Single by Linkin Park

from the album A Thousand Suns and Transformers: Dark of the Moon – The Album
- B-side: "New Divide"; "What I've Done";
- Released: May 27, 2011
- Genre: Electronic rock; alternative rock;
- Length: 4:06 (radio edit); 4:56 (album version);
- Label: Warner Bros.
- Composer: Linkin Park
- Lyricists: Chester Bennington; Mike Shinoda;
- Producers: Rick Rubin; Mike Shinoda;

Linkin Park singles chronology
| "Burning in the Skies" (2011) | "Iridescent" (2011) | "Burn It Down" (2012) |

Music video
- "Iridescent" on YouTube

= Iridescent (song) =

"Iridescent" is a song by American rock band Linkin Park.

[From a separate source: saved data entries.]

Lemma subscribe_ack_ok g c w p : core g c w -> live None c w ->
  wp (io_mqtt_connection_handle_SUBSCRIBE_ACK env p) (fun _ => alive g) w.
Proof.
  intros K L. start K. unfold io_mqtt_connection_handle_SUBSCRIBE_ACK. destruct p as [[id fs]|]; [|wsteps; finish_alive].
  wstep; [wsteps; finish_alive|]. wstep. wstep. wstep. apply wp_change; [done|exact (subs_there _ _ _ K)|]. intros m Hm. wsteps; finish_alive.
Qed.

Lemma unsubscribe_ack_ok g c w p : core g c w -> live None c w ->
  wp (io_mqtt_connection_handle_UNSUBSCRIBE_ACK env p) (fun _ => alive g) w.
Proof.
  intros K L. start K. unfold io_mqtt_connection_handle_UNSUBSCRIBE_ACK. destruct p as [id|]; [|wsteps; finish_alive].
  wstep. wstep. wstep. apply wp_change; [done|exact (subs_there _ _ _ K)|]. intros m Hm. wsteps; finish_alive.
Qed.

Lemma connect_ack_ok g c w p : core g c w -> live None c w -> (p = Some true -> g_free g = None) ->
  wp (io_mqtt_connection_handle_CONNECT_ACK env p) (fun _ => alive g) w.
Proof.
  intros K L Hf. start K. unfold io_mqtt_connection_handle_CONNECT_ACK. destruct p as [[]|]; [|wsteps; finish_alive..].
  specialize (Hf eq_refl). wsteps. eexists; split; [core_tac|].
  split; [intros _; left; right; pends; auto|]. intros _ _. left. right. pends. auto.
Qed.
Definition io_cs_get_endpoint_name : M (option bytes) :=
  r ← io_cs_get_entry io_cs_entry_endpoint_name;
  match r with Some r => mret (Some r) | None => io_cs_get_hub_name end.

Definition io_cs_get_consumer_group : M (option bytes) :=
  r ← io_cs_get_entry io_cs_entry_consumer_group;
  e ← io_cs_get_endpoint;
  mret (match r, e with None, Some _ => Some (str "$default") | _, _ => r end).

(** [atoi] is [strtol] without an end. *)
Definition io_cs_get_partition_count : M Z :=
  r ← io_cs_get_entry io_cs_entry_partition_count;
  match r with
  | None => e ← io_cs_get_endpoint; mret (match e with Some _ => 4 | None => 0 end)
  | Some r => mret (i32 (fst (strtol 10 r)))
  end.

(** ** The outside *)

Variables (cred_caps : bool) (policy_import : bool).
(** [pal_cred_import]: the handle of a key, given its name, the key and whether to keep it. *)
Variable pal_cred_import : bytes -> bytes -> bool -> bytes + prx_error.
Variable Base64_Decoder : bytes -> option bytes.
Variable SASToken_Validate : bytes -> bool.

Definition string_base64_to_byte_array (val : bytes) : M (bytes + prx_error) :=
  match Base64_Decoder val with
  | None => mret (inr er_out_of_memory)
  | Some b => ok ← alloc; mret (if (ok : bool) then inl b else inr er_out_of_memory)
  end.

It was announced as the band's third US, fourth international and overall final single from their fourth studio album, A Thousand Suns, which was released on September 14, 2010. A music video for the song was directed by Joe Hahn, the band's turntablist.

"Iridescent" serves as the theme song for the film Transformers: Dark of the Moon, continuing the streak of the band's songs serving as the theme songs of the Transformers films, and was remixed in Dolby Surround 7.1 for the movie's release.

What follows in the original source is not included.